GMG: non si va a Cracovia a caccia di emozioni, ma per un grande momento di evangelizzazione
Molti gruppi italiani sono già partiti o stanno partendo alla volta di Cracovia, in Polonia, dove dal 27 al 31 luglio si svolgerà la Giornata Mondiale della Gioventù, alla presenza di papa Francesco. In questi giorni preparatori, incontri si svolgono in diverse diocesi polacche che si “gemellano” con altrettante diocesi italiane. Abbiamo chiesto a uno dei vescovi italiani che saranno presenti a Cracovia di introdurci a queste giornate.
In partenza per la Giornata Mondiale della Gioventù (GMG) di Cracovia ho una serie di sentimenti che vorrei ordinare per poter essere un attore attivo per i giovani, almeno per quelli con cui verrò a contatto attraverso le catechesi.

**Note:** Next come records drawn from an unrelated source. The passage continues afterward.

(** The body of the loop over the governorates. *)
Lemma load_gov_spec (st st' : state) (name : string) :
  load_gov demand_forecast inst st name = Ok st' ->
  (forall month, In month months -> loaded st' (name, month)) /\
  forall k, (loaded st k -> loaded st' k) /\
            (pumped st k -> pumped st' k) /\
            (~ (fst k = name /\ In (snd k) months) ->
             unallocated st k -> unallocated st' k).
Proof.
  unfold load_gov.
  set (st1 := fold_left (fun st month => set_pumping_forecast inst st name month)
                months st).
  set (st2 := fold_left (fun st month => set_deficit_forecast inst st name month)
                months st1).
  intros Hrun.
  assert (H1 : forall month, In month months -> pumped st1 (name, month)).
  { apply (fold_left_each (fun month st => pumped st (name, month))
             (fun st month => set_pumping_forecast inst st name month)).
    - intros s m. by_write (set_pumping_spec s _ name m eq_refl) (name, m).
    - intros s m y. by_write (set_pumping_spec s _ name m eq_refl) (name, y). }
  assert (K1 : forall k, (loaded st k -> loaded st1 k) /\
                         (pumped st k -> pumped st1 k) /\
                         (unallocated st k -> unallocated st1 k)).
  { intros k. split; [|split].
    - apply (fold_left_keeps (fun st => loaded st k)).
      intros s m _. by_write (set_pumping_spec s _ name m eq_refl) k.
    - apply (fold_left_keeps (fun st => pumped st k)).
      intros s m _. by_write (set_pumping_spec s _ name m eq_refl) k.
    - apply (fold_left_keeps (fun st => unallocated st k)).
      intros s m _. by_write (set_pumping_spec s _ name m eq_refl) k. }
  assert (H2 : forall month, In month months ->
            pumped st2 (name, month) /\ deficits st2 (name, month)).
  { intros month Hm. split.
    - apply (fold_left_keeps (fun st => pumped st (name, month)));
        [|by apply H1].
      intros s m _. by_write (set_deficit_spec s _ name m eq_refl) (name, month).
    - revert month Hm.
      apply (fold_left_each (fun month st => deficits st (name, month))
               (fun st month => set_deficit_forecast inst st name month)).
      + intros s m. by_write (set_deficit_spec s _ name m eq_refl) (name, m).
      + intros s m y.
        by_write (set_deficit_spec s _ name m eq_refl) (name, y). }
  assert (K2 : forall k, (loaded st1 k -> loaded st2 k) /\
                         (pumped st1 k -> pumped st2 k) /\
                         (unallocated st1 k -> unallocated st2 k)).
  { intros k. split; [|split].
    - apply (fold_left_keeps (fun st => loaded st k)).
      intros s m _. by_write (set_deficit_spec s _ name m eq_refl) k.
    - apply (fold_left_keeps (fun st => pumped st k)).
      intros s m _. by_write (set_deficit_spec s _ name m eq_refl) k.
    - apply (fold_left_keeps (fun st => unallocated st k)).
      intros s m _. by_write (set_deficit_spec s _ name m eq_refl) k. }
  split.
  - apply (for_each_each (fun month st => loaded st (name, month))
             (fun st => forall month, In month months ->
                pumped st (name, month) /\ deficits st (name, month))
             _ _ _ _ Hrun H2).
    intros s m s' Hm Hbody Hready.
    destruct (set_allocation_spec s s' name m Hbody) as [Hhere Hkeep].
    split; [|split].
    + intros month Hmonth. destruct (Hready month Hmonth) as [Hp Hd].
      destruct (Hkeep (name, month)) as (Kp & Kd & _). split; auto.
    + apply Hhere; by apply Hready.
    + intros y. by destruct (Hkeep (name, y)) as (_ & _ & Kl & _).
  - intros k. destruct (K1 k) as (L1 & P1 & U1).
    destruct (K2 k) as (L2 & P2 & U2). split; [|split].
    + intros Hk. apply (for_each_keeps (fun st => loaded st k) _ _ _ _ Hrun);
        [|auto].
      intros s m s' _ Hbody.
      destruct (set_allocation_spec s s' name m Hbody) as [_ Hkeep].
      by destruct (Hkeep k) as (_ & _ & Kl & _).
    + intros Hk. apply (for_each_keeps (fun st => pumped st k) _ _ _ _ Hrun);
        [|auto].
      intros s m s' _ Hbody.
      destruct (set_allocation_spec s s' name m Hbody) as [_ Hkeep].
      by destruct (Hkeep k) as (Kp & _).
    + intros Hne Hk.
      apply (for_each_keeps (fun st => unallocated st k) _ _ _ _ Hrun);
        [|auto].
      intros s m s' Hm Hbody.
      destruct (set_allocation_spec s s' name m Hbody) as [_ Hkeep].
      destruct (Hkeep k) as (_ & _ & _ & Ku). apply Ku.
      intros ->. apply Hne. by split.
Qed.

(** The loop over the keys of [yearly_max_groundwater_pumping]. *)
Lemma load_gw_spec (st : state) :
  (forall name month, In name (gw_names ix) -> In month months ->
     pumped (load_gw ix inst st) (name, month)) /\
  forall k, (loaded st k -> loaded (load_gw ix inst st) k) /\
            (unallocated st k -> unallocated (load_gw ix inst st) k).
Proof.
  unfold load_gw.
  set (months_of := fun st name =>
         fold_left (fun st month => set_pumping_forecast inst st name month)
           months st).
  assert (Hkeep : forall s name k,
            (pumped s k -> pumped (months_of s name) k) /\
            (loaded s k -> loaded (months_of s name) k) /\
            (unallocated s k -> unallocated (months_of s name) k)).
  { intros s name k. unfold months_of. split; [|split].
    - apply (fold_left_keeps (fun st => pumped st k)).
      intros s1 m _. by_write (set_pumping_spec s1 _ name m eq_refl) k.
    - apply (fold_left_keeps (fun st => loaded st k)).
      intros s1 m _. by_write (set_pumping_spec s1 _ name m eq_refl) k.
    - apply (fold_left_keeps (fun st => unallocated st k)).
      intros s1 m _. by_write (set_pumping_spec s1 _ name m eq_refl) k. }
  split.
  - intros name month Hname Hmonth. revert name Hname.
    apply (fold_left_each (fun name st => pumped st (name, month)) months_of).
    + intros s name. revert month Hmonth. unfold months_of.
      apply (fold_left_each (fun month st => pumped st (name, month))
               (fun st month => set_pumping_forecast inst st name month)).
      * intros s1 m. by_write (set_pumping_spec s1 _ name m eq_refl) (name, m).
      * intros s1 m y.
        by_write (set_pumping_spec s1 _ name m eq_refl) (name, y).
    + intros s name y. apply Hkeep.
  - intros k. split.
    + apply (fold_left_keeps (fun st => loaded st k)).
      intros s name _. apply Hkeep.
    + apply (fold_left_keeps (fun st => unallocated st k)).
      intros s name _. apply Hkeep.
Qed.

(** The loop that fills [transfer_forecast] writes no other forecast. *)
Lemma load_transfers_spec (st : state) :
  allocation_forecast (load_transfers ix inst st) = allocation_forecast st /\
  pumping_forecast (load_transfers ix inst st) = pumping_forecast st /\
  deficit_forecast (load_transfers ix inst st) = deficit_forecast st.
Proof.
  unfold load_transfers.
  apply (fold_left_keeps
           (fun s => allocation_forecast s = allocation_forecast st /\
                     pumping_forecast s = pumping_forecast st /\
                     deficit_forecast s = deficit_forecast st));
    [|done].
  intros s m _ Hs.
  apply (fold_left_keeps
           (fun s => allocation_forecast s = allocation_forecast st /\
                     pumping_forecast s = pumping_forecast st /\
                     deficit_forecast s = deficit_forecast st));
    [|done].
  intros s1 line _ H1. exact H1.
Qed.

Per l’esperienza che ho fatto io – oltre che a Roma, sono stato negli Stati Uniti, nelle Filippine, a Parigi, e l’ultima a cui ho partecipato è stata quella di Colonia – la GMG è sempre stata una grande occasione di dialogo: tra un’autorevolezza indiscussa, come è quella del Santo Padre, e i giovani. E posso dire che fra alti e bassi – negli ultimi anni si avvertiva un certo logoramento dell’immagine – è sempre stato e possa ancora essere un fatto estremamente positivo. A una condizione: che sia un dialogo reale in cui ciascuno di coloro che sono lì presenti si gioca per la integralità della propria posizione e cercando di arrivare al cuore del proprio interlocutore.
Da questo punto di vista la parola più importante è cultura. Che sia un incontro al livello della cultura, cioè del senso della vita, del desiderio della vita, del desiderio di un significato permanente, stabile, di un orizzonte di prospettiva significativo.
I giovani vivono quella età straordinaria in cui è possibile desiderare la totalità della vita. La vecchiaia comincia quando invece della totalità della vita si accettano dei particolari che poi di norma sono esaltati indebitamente. Io credo ci sia una grande attesa. C’è attesa di comunicare cultura, e qui penso alla imponente presenza dei vescovi italiani, più di un centinaio; e poi c’è un desiderio molto reale che attraversa i giovani, e questo l’ho visto incontrando quelli con cui vivrò questa esperienza.
Proprio per questo bisogna essere molto chiari. C’è un modo quasi inconsapevole di abbassare il tono, di “abbassare la guardia” si potrebbe dire in termine sportivo. Noi non dobbiamo pensare che l’evento riesca perché ci saranno tanti momenti di grande emozione. Non è difficile provocare l’emozione nei giovani, ma non ha consistenza, non ha durata. Perché l’emozione è l’esaltazione di un particolare, soggettivo o oggettivo non importa, della propria condizione di vita, della situazione in cui ci si trova. Ma l’emozione non guida a un cammino di giudizio sulla vita; l’emozione dà una percezione di pienezza, di novità a cui però non corrisponde poi una esperienza reale.
Dovremo essere tutti attenti - soprattutto gli adulti e innanzitutto i vescovi - a tenere il bandolo del dialogo in alto, in modo positivo, propositivo, senza riduzioni della proposta a ciò che è già confezionato o precostituito dalla mentalità comune. Sarà dunque una grande sfida, una bella sfida aperta in cui ciascuno dovrà fare la sua parte.
I giovani sono intrisi della mentalità dominante: permissiva, edonista, soggettivistica, minacciati dal nichilismo o dallo scetticismo, come spesso ricordava papa Benedetto XVI. Una cultura di questo tipo, o una in-cultura di questo tipo, o – come spesso giustamente afferma papa Francesco – questo pensiero unico dominante, non si vince cambiando i particolari. Non sono particolari impegni di carattere moralistico, di carattere pietistico, particolari impegni a modificare i propri sentimenti immediati, che possono trovare la strada del cuore del giovane. La strada del cuore del giovane può essere percorsa soltanto dalla certezza di avere incontrato il senso ultimo della vita o dal desiderio di incontrarlo.
Per questo io non faccio fatica a dire che mi aspetto un grande momento di evangelizzazione. Mi sembra che dobbiamo uscire dal circuito di tanti facili trionfalismi. Saranno tanti i giovani ma rendiamoci conto di cosa sta dietro i numeri. La mia diocesi, con 350mila persone, manda a Cracovia 120 giovani e dopo un lavoro intenso con i giovani. Vuol dire che raggiungiamo normalmente una piccola minoranza. La GMG sarà una raccolta – per quanto impressionante – di tante piccole minoranze, che tornate nei loro ambienti dovranno svolgere la loro missione. Quella di Cracovia sarà una festa se introdurrà alla missione, sarà soltanto un’emozione se poi scomparirà con l’inesorabile passare del tempo.